This past Sunday was a beautiful day in my new community. I took advantage of the free day by getting on my bike and exploring bike paths and bike lanes for a 2 hour jaunt. It was bright, warm and everything wonderful that only a few places in this country can enjoy in November. I’m going to call it my new desert high.
And then I heard it, a haunting piercing scream coming from the Mormon church up ahead. It was indeed a great wailing and gnashing of teeth. Ah the memories of crying kids on the Sabbath Day!
Pedaling by at about 17 MPH I caught a glimpse of this father and son in a battle of wills as I passed by. The boy was clearly so upset and so loud that he had to be escorted not only out of the chapel, but also out of the entire building itself. The father, to his credit wasn’t matching the yelling but was trying to either hold the boy or get him to stand up rather than flail about on the grass and sidewalk. Of course I had to turn around, stop, and snap the photo above.
Been there, done that.
I’ve been the father at church trying to calm an out of control child, becoming increasingly frustrated that MY child was behaving this way. In the later years, I may or may not have secretly felt grateful that the kid’s misbehavior had been my ticket out of the meeting.
I also understand the child. Three hours is too long for an adult to sit respectfully. It’s torture for children. One could easily argue that the child’s reaction is the appropriate one to a LDS Sacrament Meeting.
The last temper tantrum I guided one of my children through was just about 3 weeks ago. Coincidentally it was on a Sunday too. I had taken the kids on an afternoon drive to a riverbank in a nearby State Park. Once in the park I turned off the radio so we could enjoy the natural peace and quiet. Their taste in music these days sounds like what you’d hear in a gay club. And gay or not, I can only take so much of it without a stiff drink. I also believe that natural beauty deserves serenity to be properly experienced. The kids protested but I mentioned that I’d turn it back on as soon as we exited the park. After a fun time at the river and barely 2 miles to go until we exited, my 10 year old started fussing about the radio.

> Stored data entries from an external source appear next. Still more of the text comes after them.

(** The response interceptor, failure side.  [axiosInstance] is the instance
    the handler re-enters; console output is not modelled. *)
Definition responseRejected (E : Env)
    (axiosInstance : Config -> World -> option Settled * World)
    (error : AxiosError) (w : World) : option Settled * World :=
  let config := default emptyConfig (err_config error) in
  let count := default 0 (retryCount config) in
  let config := with_retryCount config (Some count) in
  let error := write_back error config in
  if err_cancel error then (Some (Rejected (ThrownAxios error)), w)
  else if isRetryableError (Some error) && (count <? maxRetries RETRY_CONFIG)%nat then
    let config := with_retryCount config (Some (S count)) in
    let delay := getRetryDelay (S count) (mathRandom E (randoms w)) in
    let w := emit (EvDelay delay) (tick_randoms w) in
    axiosInstance config w
  else
    match err_response error with
    | None => (Some (Rejected (ThrownNormalized (customError error config))), w)
    | Some response =>
      let enhanced := ThrownNormalized (enhancedError error response config) in
      if Z.eqb (status response) 401 then
        let w := emit EvRefresh w in
        match refreshToken E (refreshes w) with
        | RefreshReturns refreshed user =>
          let w := refreshed_world user w in
          if refreshed && Js.truthy (user ≫= token) then
            match headers config with
            | Some h =>
              axiosInstance
                (with_headers config
                   (Some (<[ "x-auth-token" := default "" (user ≫= token) ]> h))) w
            | None => (Some (Rejected enhanced), refreshFailed E w)
            end
          else (Some (Rejected enhanced), w)
        | RefreshThrows =>
          (Some (Rejected enhanced), refreshFailed E (refreshed_world (currentUser w) w))
        end
      else (Some (Rejected enhanced), w)
    end.
(** * BRO-HDF5 table codec ([bronhdf5.py]): model and properties

    A shallow embedding of the reader and writer for BRO-HDF5 files.
    Python exceptions are values of an error monad, h5py groups and
    datasets are a tree that the writer updates functionally, and pandas
    tables are a nested inductive type.

    The libraries under the codec are modelled as far as the codec uses
    them (h5py 3, numpy 1.26, pandas 1).  A group keeps its children by
    name, refuses a second child of a name and lists them in name
    order.  A dataset keeps the array it is given; h5py refuses an
    object array unless its elements are all Python byte strings or all
    Python text strings, and it hands stored text back as byte strings.
    Byte strings and text are strings of bytes (text is its UTF-8
    encoding); column labels are byte strings and row labels are
    integers.  A pandas column is its name, its dtype, its values and
    its row labels; the elements a column can hold are Python and numpy
    scalars, [None] and tables. *)

From Stdlib Require Import ZArith String Ascii List Sorting.Sorted Sorting.Permutation.
From Stdlib Require Import Floats.PrimFloat Floats.FloatOps.
From stdpp Require Import base option list strings gmap pretty.

Set Warnings "-register-all".
Local Open Scope string_scope.
Local Open Scope list_scope.

(** ** numpy dtypes and h5py attribute values *)

(** The numpy dtypes the model knows.  [bytes_ n] is the dtype of byte
    strings of width [n] ([S<n>]), [bytes_ 0] being the flexible dtype
    [np.dtype(bytes)]; [str_] is [np.dtype(str)]. *)
Inductive dtype : Type :=
  | int32 | int64 | uint8 | float32 | float64 | bool_ | object_
  | bytes_ (itemsize : nat) | str_.

#[global] Instance dtype_eq_dec : EqDecision dtype.
Proof. solve_decision. Defined.

Definition dtype_code (d : dtype) : nat :=
  match d with
  | int32 => 0 | int64 => 1 | uint8 => 2 | float32 => 3 | float64 => 4
  | bool_ => 5 | object_ => 6 | str_ => 7 | bytes_ n => 8 + n
  end.

Definition dtype_of_code (c : nat) : option dtype :=
  match c with
  | 0 => Some int32 | 1 => Some int64 | 2 => Some uint8 | 3 => Some float32
  | 4 => Some float64 | 5 => Some bool_ | 6 => Some object_ | 7 => Some str_
  | S (S (S (S (S (S (S (S n))))))) => Some (bytes_ n)
  end.

#[global] Instance dtype_countable : Countable dtype.
Proof.
  refine (inj_countable dtype_code dtype_of_code _).
  intros []; reflexivity.
Defined.

(** [dtype.name]: a byte-string dtype of width [n] is named by its
    width in bits, the flexible one is ["bytes"]. *)
Definition dtype_name (d : dtype) : string :=
  match d with
  | int32 => "int32" | int64 => "int64" | uint8 => "uint8"
  | float32 => "float32" | float64 => "float64" | bool_ => "bool"
  | object_ => "object" | str_ => "str"
  | bytes_ 0 => "bytes"
  | bytes_ n => "bytes" +:+ pretty (8 * n)
  end.

(** The value of an HDF5 attribute as h5py hands it back: a byte string,
    a text string, or an integer array. *)
Inductive attr : Type :=
  | AttrBytes (s : string)
  | AttrStr (s : string)
  | AttrInts (l : list Z).

#[global] Instance attr_eq_dec : EqDecision attr.
Proof. solve_decision. Defined.

(** ** Python exceptions *)

(** The exception classes raised by the code under study or by the h5py
    and pandas calls it makes.  Messages are kept as the datum that they
    render (the key that was missing, the column that was not typable). *)
Inductive exn : Type :=
  | KeyError (key : string)
  | ValueError (message : string) (subject : string)
  | NotImplementedError (stored : attr)
  | AttributeError (attribute : string)
  | TypeError (message : string) (subject : string)
  | IndexError
  | Exception_ (message : string) (colnames : list string).

Inductive result (A : Type) : Type :=
  | Ok (a : A)
  | Raise (e : exn).
Arguments Ok {A} a.
Arguments Raise {A} e.

#[global] Instance result_ret : MRet result := fun A a => Ok a.
#[global] Instance result_bind : MBind result := fun A B f m =>
  match m with
  | Ok a => f a
  | Raise e => Raise e
  end.

(** A [for] loop whose body may raise and which threads the loop state. *)
Section Loops.
Context {S A : Type} (body : S → A → result S).

Fixpoint for_each (l : list A) (s : S) : result S :=
  match l with
  | [] => Ok s
  | x :: l' => s' ← body s x; for_each l' s'
  end.
End Loops.

(** A list comprehension whose element expression may raise. *)
Section Comprehension.
Context {A B : Type} (f : A → result B).

Fixpoint comprehension (l : list A) : result (list B) :=
  match l with
  | [] => Ok []
  | x :: l' => y ← f x; ys ← comprehension l'; Ok (y :: ys)
  end.
End Comprehension.

(** ** In-memory tables (pandas) *)

(** Primitive data: what an array element holds. *)
Inductive scalar : Type :=
  | SInt (z : Z)
  | SFloat (x : float)
  | SBool (b : bool)
  | SBytes (s : string)
  | SStr (s : string).

(** A pandas [Series]: a named column with its dtype, its values and
    the labels of its rows. *)
Record Series (V : Type) : Type := mkSeriesIndexed {
  name : string;
  dtype_ : dtype;
  values : list V;
  index : list Z
}.
Arguments mkSeriesIndexed {V} _ _ _ _.
Arguments name {V} _.
Arguments dtype_ {V} _.
Arguments values {V} _.
Arguments index {V} _.

(** [RangeIndex(n)]: the labels [0 .. n-1] that pandas gives rows when
    it is given none. *)
Definition RangeIndex (n : nat) : list Z := map Z.of_nat (seq 0 n).

(** A column on the default index. *)
Definition mkSeries {V} (name : string) (dt : dtype) (values : list V) : Series V :=
  mkSeriesIndexed name dt values (RangeIndex (length values)).
Arguments mkSeries {V} _ _ _ /.

(** A column element.  [VScalar s] is an element of a typed column,
    and in an object column the Python object of class [int], [float],
    [bool], [bytes] or [str]; [VNumpy s] is the numpy scalar object
    ([numpy.int64], [numpy.float64], [numpy.bool_], [numpy.bytes_],
    [numpy.str_]); [VNone] is [None]; [VTable] is a nested table.  A
    [DataFrame] is its columns, in order, and the two attributes the
    codec hangs on it: [None] is an attribute that was never set,
    [Some []] is the empty list, and [Some l] with entries is a numpy
    array of byte strings, as the decoder sets it. *)
Inductive value : Type :=
  | VScalar (s : scalar)
  | VNumpy (s : scalar)
  | VNone
  | VTable (df : DataFrame)
with DataFrame : Type :=
  | mkDataFrame (columns : list (Series value))
                (VariableDescriptions VariableUnits : option (list string)).

Coercion VScalar : scalar >-> value.

Definition columns (df : DataFrame) : list (Series value) :=
  match df with mkDataFrame c _ _ => c end.
Definition VariableDescriptions (df : DataFrame) : option (list string) :=
  match df with mkDataFrame _ vd _ => vd end.
Definition VariableUnits (df : DataFrame) : option (list string) :=
  match df with mkDataFrame _ _ vu => vu end.

(** [DataFrame(col)]: the one-column frame around a series. *)
Definition DataFrame_of_series (col : Series value) : DataFrame :=
  mkDataFrame [col] None None.

(** [DataFrame([])] with both attributes set to the empty list. *)
Definition empty_df : DataFrame := mkDataFrame [] (Some []) (Some []).

(** [col.values] as data: the elements of the array. *)
Definition as_scalar (z : value) : option scalar :=
  match z with
  | VScalar s | VNumpy s => Some s
  | VNone | VTable _ => None
  end.

(** Python's [sorted]: a stable sort, here by insertion from the right. *)
Section Sorted.
Context {A : Type} (le : A → A → bool).

Fixpoint insert_sorted (x : A) (l : list A) : list A :=
  match l with
  | [] => [x]
  | y :: l' => if le x y then x :: y :: l' else y :: insert_sorted x l'
  end.

Definition sorted (l : list A) : list A := foldr insert_sorted [] l.
End Sorted.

We’d enjoyed the park and I could have easily given in but I still reminded her that I’d turn it on as soon as we were out of the park. I tend to err on the side of sticking to my terms. But as soon as she started whining it wasn’t about the music or the park anymore. She wasn’t getting the radio until the whining stopped. Any parent knows how that turned out. She demanded the radio. I demanded the whining to stop first….and we entered the slippery slope of a tired child who just wanted control over one minor part of her life, but was going about it the wrong way. It quickly morphed into a full tantrum…and then we had a parent who wasn’t going to reward the screaming with what she wanted.
After about 10 minutes I pulled over into a parking lot and calmly told her to get out. The kids freaked out thinking I was going to leave her, but my intention was really just for her to get out, breathe and calm down while we waited. I remember thinking, “I moved here for this?”
Once calm for a couple of minutes, I invited her back in the car… and she refused. That’s when calm Daddy finally set aside his calm voice and brought out stern Daddy saying something along the lines of, “You will move that 10 year old behind, get in the car, sit quietly and calmly if you want to ever listen to the radio again one day.”
She did and we drove home peacefully. We still often listen to her favorite channel (the gay club music as I call it) while driving. And I manage it without drinking. It’s still better than the 3-hour block on Sundays.